Dataset entries

┏━━

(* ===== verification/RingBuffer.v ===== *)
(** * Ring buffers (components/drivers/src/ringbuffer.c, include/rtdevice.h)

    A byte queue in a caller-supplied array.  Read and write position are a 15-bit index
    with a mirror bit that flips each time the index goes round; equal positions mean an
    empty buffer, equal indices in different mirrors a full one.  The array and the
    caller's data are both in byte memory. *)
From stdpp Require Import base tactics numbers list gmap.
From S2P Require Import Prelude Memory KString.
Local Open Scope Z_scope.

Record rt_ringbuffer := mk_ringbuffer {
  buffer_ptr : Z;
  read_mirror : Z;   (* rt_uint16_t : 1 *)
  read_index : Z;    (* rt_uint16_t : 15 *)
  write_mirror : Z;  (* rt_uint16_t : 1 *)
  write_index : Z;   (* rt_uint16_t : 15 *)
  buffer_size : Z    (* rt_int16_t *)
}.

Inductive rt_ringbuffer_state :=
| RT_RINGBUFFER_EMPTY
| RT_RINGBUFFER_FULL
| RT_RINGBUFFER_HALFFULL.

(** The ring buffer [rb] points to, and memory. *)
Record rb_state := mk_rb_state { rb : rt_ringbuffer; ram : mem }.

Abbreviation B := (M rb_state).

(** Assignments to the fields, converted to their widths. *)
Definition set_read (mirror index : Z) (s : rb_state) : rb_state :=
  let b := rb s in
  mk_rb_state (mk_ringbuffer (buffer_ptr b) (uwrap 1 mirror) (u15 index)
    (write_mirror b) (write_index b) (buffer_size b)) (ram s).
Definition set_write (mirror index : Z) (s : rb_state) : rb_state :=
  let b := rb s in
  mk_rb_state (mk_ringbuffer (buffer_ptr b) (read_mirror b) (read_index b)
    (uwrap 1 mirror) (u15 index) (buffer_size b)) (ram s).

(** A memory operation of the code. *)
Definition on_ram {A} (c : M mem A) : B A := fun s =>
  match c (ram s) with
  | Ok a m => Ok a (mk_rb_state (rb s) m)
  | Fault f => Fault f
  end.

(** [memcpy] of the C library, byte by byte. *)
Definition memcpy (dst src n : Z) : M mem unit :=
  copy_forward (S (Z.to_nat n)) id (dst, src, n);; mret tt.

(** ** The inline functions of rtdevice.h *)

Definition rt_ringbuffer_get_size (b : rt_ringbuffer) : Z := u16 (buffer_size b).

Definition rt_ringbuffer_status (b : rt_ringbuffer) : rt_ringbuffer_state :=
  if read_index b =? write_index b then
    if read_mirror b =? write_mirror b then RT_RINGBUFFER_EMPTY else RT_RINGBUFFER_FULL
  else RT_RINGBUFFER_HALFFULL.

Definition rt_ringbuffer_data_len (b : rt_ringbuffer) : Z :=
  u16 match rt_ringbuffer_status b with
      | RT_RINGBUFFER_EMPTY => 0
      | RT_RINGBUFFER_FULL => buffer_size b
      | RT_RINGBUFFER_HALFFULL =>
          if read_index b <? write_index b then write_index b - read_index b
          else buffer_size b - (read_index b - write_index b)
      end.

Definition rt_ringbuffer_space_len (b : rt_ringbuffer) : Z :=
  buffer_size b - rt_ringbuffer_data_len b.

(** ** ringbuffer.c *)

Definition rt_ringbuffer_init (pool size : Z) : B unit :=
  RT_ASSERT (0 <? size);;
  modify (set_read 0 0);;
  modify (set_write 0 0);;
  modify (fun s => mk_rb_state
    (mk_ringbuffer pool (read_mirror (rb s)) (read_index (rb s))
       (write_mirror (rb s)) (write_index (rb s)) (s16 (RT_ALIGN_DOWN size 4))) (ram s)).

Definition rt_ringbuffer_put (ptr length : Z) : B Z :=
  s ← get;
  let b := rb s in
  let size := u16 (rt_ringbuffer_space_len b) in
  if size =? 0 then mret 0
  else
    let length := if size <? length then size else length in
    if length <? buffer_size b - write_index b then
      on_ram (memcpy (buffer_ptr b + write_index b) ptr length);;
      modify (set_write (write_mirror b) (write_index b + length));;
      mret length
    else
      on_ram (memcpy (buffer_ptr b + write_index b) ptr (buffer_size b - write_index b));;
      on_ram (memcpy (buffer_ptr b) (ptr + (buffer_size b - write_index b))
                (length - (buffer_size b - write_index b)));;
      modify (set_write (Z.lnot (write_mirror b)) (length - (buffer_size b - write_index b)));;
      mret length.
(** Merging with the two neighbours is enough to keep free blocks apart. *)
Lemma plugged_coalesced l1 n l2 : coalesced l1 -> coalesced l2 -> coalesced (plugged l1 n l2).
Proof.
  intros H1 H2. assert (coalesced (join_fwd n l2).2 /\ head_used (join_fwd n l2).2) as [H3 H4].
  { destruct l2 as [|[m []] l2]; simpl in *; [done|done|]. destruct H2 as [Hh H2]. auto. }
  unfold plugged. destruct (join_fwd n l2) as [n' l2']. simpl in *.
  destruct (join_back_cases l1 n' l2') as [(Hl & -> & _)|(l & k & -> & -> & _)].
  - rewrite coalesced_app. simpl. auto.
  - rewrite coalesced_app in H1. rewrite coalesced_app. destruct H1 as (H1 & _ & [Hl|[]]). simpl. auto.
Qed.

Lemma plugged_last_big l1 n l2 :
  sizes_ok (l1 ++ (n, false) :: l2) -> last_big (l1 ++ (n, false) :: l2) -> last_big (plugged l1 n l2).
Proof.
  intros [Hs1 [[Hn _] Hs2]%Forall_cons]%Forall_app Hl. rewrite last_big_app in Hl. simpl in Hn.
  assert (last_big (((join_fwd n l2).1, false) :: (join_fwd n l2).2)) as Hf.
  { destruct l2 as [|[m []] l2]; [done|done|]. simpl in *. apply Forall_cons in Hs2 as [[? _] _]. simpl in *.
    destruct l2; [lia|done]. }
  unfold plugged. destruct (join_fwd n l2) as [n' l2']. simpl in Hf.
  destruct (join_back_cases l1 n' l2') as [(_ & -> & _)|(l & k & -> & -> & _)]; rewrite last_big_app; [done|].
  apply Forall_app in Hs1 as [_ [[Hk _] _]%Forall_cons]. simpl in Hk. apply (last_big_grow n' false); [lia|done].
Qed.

┗━━

Problem requirements:
Copy, please, exactly the lines that start at the first line of the data and end at the line containing "(** The ring", both kept and no others.

Solution:
(* ===== verification/RingBuffer.v ===== *)
(** * Ring buffers (components/drivers/src/ringbuffer.c, include/rtdevice.h)

    A byte queue in a caller-supplied array.  Read and write position are a 15-bit index
    with a mirror bit that flips each time the index goes round; equal positions mean an
    empty buffer, equal indices in different mirrors a full one.  The array and the
    caller's data are both in byte memory. *)
From stdpp Require Import base tactics numbers list gmap.
From S2P Require Import Prelude Memory KString.
Local Open Scope Z_scope.

Record rt_ringbuffer := mk_ringbuffer {
  buffer_ptr : Z;
  read_mirror : Z;   (* rt_uint16_t : 1 *)
  read_index : Z;    (* rt_uint16_t : 15 *)
  write_mirror : Z;  (* rt_uint16_t : 1 *)
  write_index : Z;   (* rt_uint16_t : 15 *)
  buffer_size : Z    (* rt_int16_t *)
}.

Inductive rt_ringbuffer_state :=
| RT_RINGBUFFER_EMPTY
| RT_RINGBUFFER_FULL
| RT_RINGBUFFER_HALFFULL.

(** The ring buffer [rb] points to, and memory. *)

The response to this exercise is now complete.